Live updates: Russia’s war in Ukraine
Live updates: Russia’s war in Ukraine


A satellite image shows bomber aircraft at Engels Air Base in Saratov, Russia, on December 4.
A satellite image shows bomber aircraft at Engels Air Base in Saratov, Russia, on December 4. (Maxar Technologies/Reuters)

Moscow’s accusation that Ukrainian drones struck two airbases deep inside Russia has once again raised the febrile question of escalation nine months into the war.

The strikes are an extraordinary breach of Russia’s assumptions that it can protect its deep interior, from which safe harbors its strategic bombers have caused carnage across Ukraine with relative impunity.

These are airbases very far inside Russia, and whatever the truth of the strikes – whether they represent a new long-distance drone capability Ukraine has advertised, or there’s another explanation – this is just not something that was meant to happen when Russian President Vladimir Putin launched his “10-day invasion” in February. Week by week, there are yet more signs that Moscow’s military machine cannot do what it says on its can.

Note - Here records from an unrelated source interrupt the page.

Lemma allocating_alloc_c (b : list complex64) : allocating (alloc_c b).
Proof.
  intros s a s' [= _ <-]. split; cbn [floats complexes];
    [reflexivity | now apply prefix_app_r].
Qed.

Lemma allocating_at_store {A} (m : store -> M A) :
  (forall s0, allocating (m s0)) -> allocating (fun s => m s s).
Proof. intros Hm s a s' Hrun. exact (Hm s s a s' Hrun). Qed.

Ltac allocating_step :=
  first [ apply allocating_bind; [|intros ?]
        | apply allocating_ret | apply allocating_lift
        | apply allocating_raise | apply allocating_alloc_f
        | apply allocating_alloc_c ].

Lemma allocating_fromfile (contents : list F32.t) :
  allocating (fromfile contents).
Proof. unfold fromfile. repeat allocating_step. Qed.

Lemma allocating_reshape (v : view) (dims : list Z) :
  allocating (reshape v dims).
Proof.
  unfold reshape. allocating_step; [allocating_step|].
  destruct (decide _); [allocating_step|].
  apply (allocating_at_store
           (fun s0 => let* a0 := alloc_f (elems (floats s0 !!! base v) v) in
                      ret (contiguous a0 (map Z.to_nat a)))).
  intros s0. repeat allocating_step.
Qed.

Lemma allocating_last_axis (v : view) (k : nat) : allocating (last_axis v k).
Proof.
  unfold last_axis. destruct (last (shape v)), (last (strides v));
    try allocating_step.
  destruct (k <? n)%nat; allocating_step.
Qed.

Lemma allocating_map_ff (g : F32.t -> F32.t) (v : view) :
  allocating (map_ff g v).
Proof.
  unfold map_ff.
  apply (allocating_at_store
           (fun s0 => let* a := alloc_f (map g (elems (floats s0 !!! base v) v)) in
                      ret (contiguous a (shape v)))).
  intros s0. repeat allocating_step.
Qed.

Lemma allocating_map_fc (g : F32.t -> complex64) (v : view) :
  allocating (map_fc g v).
Proof.
  unfold map_fc.
  apply (allocating_at_store
           (fun s0 => let* a := alloc_c (map g (elems (floats s0 !!! base v) v)) in
                      ret (contiguous a (shape v)))).
  intros s0. repeat allocating_step.
Qed.

Lemma allocating_map_cf (g : complex64 -> F32.t) (v : view) :
  allocating (map_cf g v).
Proof.
  unfold map_cf.
  apply (allocating_at_store
           (fun s0 => let* a := alloc_f (map g (elems (complexes s0 !!! base v) v)) in
                      ret (contiguous a (shape v)))).
  intros s0. repeat allocating_step.
Qed.

Lemma allocating_zip_fc (g : F32.t -> complex64 -> complex64) (v w : view) :
  allocating (zip_fc g v w).
Proof.
  unfold zip_fc. allocating_step; [allocating_step|].
  apply (allocating_at_store
           (fun s0 =>
              let* a0 := alloc_c
                (zip_with g (elems (floats s0 !!! base v) (broadcast_to v a))
                            (elems (complexes s0 !!! base w) (broadcast_to w a))) in
              ret (contiguous a0 a))).
  intros s0. repeat allocating_step.
Qed.

Lemma allocating_decode (data : view) (fc bc : Z) :
  allocating (decode data fc bc).
Proof.
  unfold decode, complex_times, float_plus_complex.
  apply allocating_bind; [apply allocating_reshape | intros d].
  apply allocating_bind; [apply allocating_last_axis | intros r].
  apply allocating_bind; [apply allocating_last_axis | intros i].
  apply allocating_bind; [apply allocating_map_fc | intros t].
  apply allocating_zip_fc.
Qed.

Lemma allocating_main {hk : hypot_kernel} (log10f : F32.t -> F32.t) (c : config)
    (time_data : list (F64.t * F64.t)) (contents : list F32.t) :
  allocating (main hk log10f c time_data contents).
Proof.
  unfold main, magnitude, decibels.
  apply allocating_bind; [apply allocating_lift | intros o].
  apply allocating_bind; [apply allocating_fromfile | intros d].
  apply allocating_bind; [apply allocating_decode | intros z].
  apply allocating_bind; [apply allocating_map_cf | intros m].
  apply allocating_bind.
  - apply allocating_bind; [apply allocating_map_ff | intros t].
    apply allocating_bind; [apply allocating_map_ff | intros t'].
    apply allocating_map_ff.
  - intros img s a s' [= _ <-]. apply extends_refl.
Qed.

(** The script only ever allocates: when it returns, every buffer that
    existed before is still there with the same contents, and the floats
    read from the file sit unchanged in the buffer [np.fromfile] made for
    them.  This holds for every configuration and file, inferred
    dimensions included. *)
Theorem main_keeps_buffers (hk : hypot_kernel)
    (log10f : F32.t -> F32.t) (c : config)
    (time_data : list (F64.t * F64.t)) (contents : list F32.t)
    (s s' : store) (cmds : list plot_cmd) :
  main hk log10f c time_data contents s = Ok (cmds, s') ->
  (forall a b, floats s !! a = Some b -> floats s' !! a = Some b) /\
  (forall a b, complexes s !! a = Some b -> complexes s' !! a = Some b) /\
  floats s' !! length (floats s) = Some contents.
Proof.
  intros Hrun.
  destruct (allocating_main _ _ _ _ _ _ _ Hrun) as [[fs Hf] [cs Hc]].
  split; [intros a b Hab; rewrite Hf; now apply lookup_app_l_Some|].
  split; [intros a b Hab; rewrite Hc; now apply lookup_app_l_Some|].
  revert Hrun. unfold main, bind at 1, lift.
  destruct (outsize c) as [fc|e]; [|discriminate].
  unfold bind at 1. rewrite fromfile_run.
  match goal with
  | |- ?k ?d ?s1 = _ -> _ =>
      intros Hrest;
      assert (Hext : extends s1 s')
  end.
  { revert Hrest. apply allocating_bind; [apply allocating_decode|intros z].
    unfold magnitude, decibels.
    apply allocating_bind; [apply allocating_map_cf | intros m].
    apply allocating_bind.
    - apply allocating_bind; [apply allocating_map_ff | intros t].
      apply allocating_bind; [apply allocating_map_ff | intros t'].
      apply allocating_map_ff.
    - intros img s0 a s0' [= _ <-]. apply extends_refl. }
  destruct Hext as [[fs' Hf'] _]. cbn [floats] in Hf'. rewrite Hf'.
  apply lookup_app_l_Some. now apply list_lookup_middle.
Qed.

Lemma main_keeps_buffers_witness :
  exists cmds s',
    main hypot_rounded minus_six config_tiny []
         [F32.one; F32.zero; F32.zero; F32.zero]
         (Store [[F32.one]] [[Complex F32.one F32.one]]) = Ok (cmds, s') /\
    (forall a b, floats (Store [[F32.one]] [[Complex F32.one F32.one]]) !! a
                 = Some b -> floats s' !! a = Some b) /\
    (forall a b, complexes (Store [[F32.one]] [[Complex F32.one F32.one]]) !! a
                 = Some b -> complexes s' !! a = Some b) /\
    floats s' !! length (floats (Store [[F32.one]] [[Complex F32.one F32.one]]))
      = Some [F32.one; F32.zero; F32.zero; F32.zero].
Proof.
  eexists _, _. split; [vm_compute; reflexivity|].
  eapply (main_keeps_buffers hypot_rounded minus_six config_tiny []
            [F32.one; F32.zero; F32.zero; F32.zero]
            (Store [[F32.one]] [[Complex F32.one F32.one]])).
  vm_compute. reflexivity.
Defined.

(** ** The pairs of an accepted table *)

Lemma main_run (hk : hypot_kernel) (log10f : F32.t -> F32.t) (c : config)
    (time_data : list (F64.t * F64.t)) (contents : list F32.t) (s : store)
    (fc F B : Z) :
  outsize c = Ok fc ->
  fix_unknown_dimension (Z.of_nat (length contents)) [fc; bin_count c; 2]
    = Ok [F; B; 2] ->
  exists img s',
    main hk log10f c time_data contents s =
    Ok (plot_commands c time_data img, s').
Proof.
  intros Hout Hfix. unfold main, bind at 1, lift. rewrite Hout.
  unfold bind at 1. rewrite fromfile_run.
  rewrite (bind_spectrogram _ fc (bin_count c)
             (fun _ mag => let* img := decibels log10f (transpose mag) in
                fun s0 => Ok (plot_commands c time_data
                                (rows (getf s0 img) (shape img)), s0))).
  pose proof (fromfile_flat contents s) as Hflat.
  rewrite (spectrogram_run hk _ _ _ _ _ _ _ Hflat Hfix). cbn [floats complexes].
  unfold bind.
  erewrite (decibels_run log10f _ _ _ _ (Z.to_nat B) (Z.to_nat F)).
  - eexists _, _. reflexivity.
  - cbn [base transpose contiguous floats]. now apply list_lookup_middle.
  - reflexivity.
  - apply elems_transposed.
Qed.

Lemma main_raises {hk : hypot_kernel} (log10f : F32.t -> F32.t) (c : config)
    (time_data : list (F64.t * F64.t)) (contents : list F32.t) (s : store)
    (fc : Z) (e : exn) :
  outsize c = Ok fc ->
  fix_unknown_dimension (Z.of_nat (length contents)) [fc; bin_count c; 2]
    = Raise e ->
  main hk log10f c time_data contents s = Raise e.
Proof.
  intros Hout Hfix. unfold main, bind at 1, lift. rewrite Hout.
  unfold bind at 1. rewrite fromfile_run. unfold bind at 1.
  now rewrite (decode_raises _ _ _ _ _ _ (fromfile_flat contents s) Hfix).
Qed.

(** On the pairs of a table that line 27 accepts: the file must have the
    length the shape asks for. *)
Lemma main_on_exact_file {hk : hypot_kernel}
    (log10f : F32.t -> F32.t) (c : config)
    (time_data : list (F64.t * F64.t)) (contents : list F32.t) (s : store)
    (fc : Z) :
  outsize c = Ok fc -> 1 <= fc -> 1 <= bin_count c ->
  (Z.of_nat (length contents) <> fc * bin_count c * 2 ->
   main hk log10f c time_data contents s = Raise ShapeMismatch) /\
  (Z.of_nat (length contents) = fc * bin_count c * 2 ->
   exists img s',
     main hk log10f c time_data contents s =
       Ok (plot_commands c time_data img, s') /\
     length (plot_commands c time_data img) = 14%nat /\
     last (plot_commands c time_data img) = Some (Savefig "stft-plot.png") /\
     length img = Z.to_nat (bin_count c) /\
     Forall (fun row => length row = Z.to_nat fc) img).
Proof.
  intros Hout Hfc Hbc.
  pose proof (fix_unknown_dimension_known (Z.of_nat (length contents)) fc
                (bin_count c) ltac:(lia) ltac:(lia)) as Hfix.
  split; intros Hlen.
  - apply (main_raises _ _ _ _ _ fc _ Hout). rewrite Hfix.
    destruct (Z.eqb_spec (Z.of_nat (length contents))
                (fc * bin_count c * 2)); [contradiction|reflexivity].
  - rewrite (proj2 (Z.eqb_eq _ _) Hlen) in Hfix.
    destruct (main_run hk log10f c time_data contents s _ _ _ Hout Hfix)
      as (img & s' & Hrun).
    exists img, s'. split; [exact Hrun|].
    split; [reflexivity|]. split; [reflexivity|].
    destruct (main_image log10f _ _ _ _ _ _ Hrun)
      as (fc' & z & m & s1 & nf & nb & img' & Hout' & Hsp & Hz & Hm & Hcmds
          & Hli & Hrow & _).
    assert (img' = img) as -> by (unfold plot_commands in Hcmds; congruence).
    rewrite Hout in Hout'. injection Hout' as <-.
    unfold bind in Hsp. rewrite fromfile_run in Hsp.
    rewrite (spectrogram_run hk _ _ _ _ _ _ _ (fromfile_flat contents s) Hfix)
      in Hsp.
    injection Hsp as <- <- <-. cbn [shape contiguous] in Hz.
    injection Hz as <- <-. split; [exact Hli|].
    apply Forall_lookup_2. intros b row Hb.
    pose proof (lookup_lt_Some _ _ _ Hb) as Hlt.
    rewrite <- (Hrow b ltac:(lia)).
    now rewrite (list_lookup_total_correct _ _ _ Hb).
Qed.

(** ** Parameters that stop the script before any file is read *)

(** The frame count is computed first.  A product [sample_rate * duration]
    that is NaN or infinite makes [int] raise, and a zero [hop] makes the
    floor division raise; the script then stops with that exception
    whatever the two files hold. *)
Theorem main_parameter_errors (hk : hypot_kernel)
    (log10f : F32.t -> F32.t) (c : config)
    (time_data : list (F64.t * F64.t)) (contents : list F32.t) (s : store) :
  (F64.mul (sample_rate c) (duration c) = S754_nan ->
   main hk log10f c time_data contents s = Raise ValueError_nan_to_int) /\
  (forall sg, F64.mul (sample_rate c) (duration c) = S754_infinity sg ->
   main hk log10f c time_data contents s = Raise OverflowError_inf_to_int) /\
  (is_finite (F64.mul (sample_rate c) (duration c)) = true -> hop c = 0 ->
   main hk log10f c time_data contents s = Raise ZeroDivisionError).
Proof.
  unfold main, bind at 1, lift, outsize, signal_len.
  split; [|split].
  - intros ->. reflexivity.
  - intros sg ->. reflexivity.
  - intros Hfin Hhop. destruct (py_int_total _ Hfin) as [n ->].
    cbn [rbind]. unfold py_floordiv. rewrite Hhop. reflexivity.
Qed.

The low-tech tools employed in this embarrassment pop the balloon of Russia’s peer status to NATO.

Russian humiliation is usually accompanied with concerns it may escalate the conflict. But it is hard to know what else Russia could do to Ukraine that it has not already done. It has leveled cities, hit civilian infrastructure callously and relentlessly when it can, killed thousands of civilians and yet more troops, and bombed maternity hospitals and shelters marked with the word “children.”

At some point, the labored assumption that Russia has magic, non-apocalyptic buttons left to press will begin to fade.

So what does Russia have left? Chemical weapons are a possibility, but likely have formed a part of the warnings it has received to not use nuclear force. Moscow’s choices appear limited to the more accurate or savage use of the same conventional brutality it is currently throwing at Ukraine’s cities almost daily.

This is the most damaging side effect of how public the exhaustion of Russia’s military has been: There is no real “fear factor” left.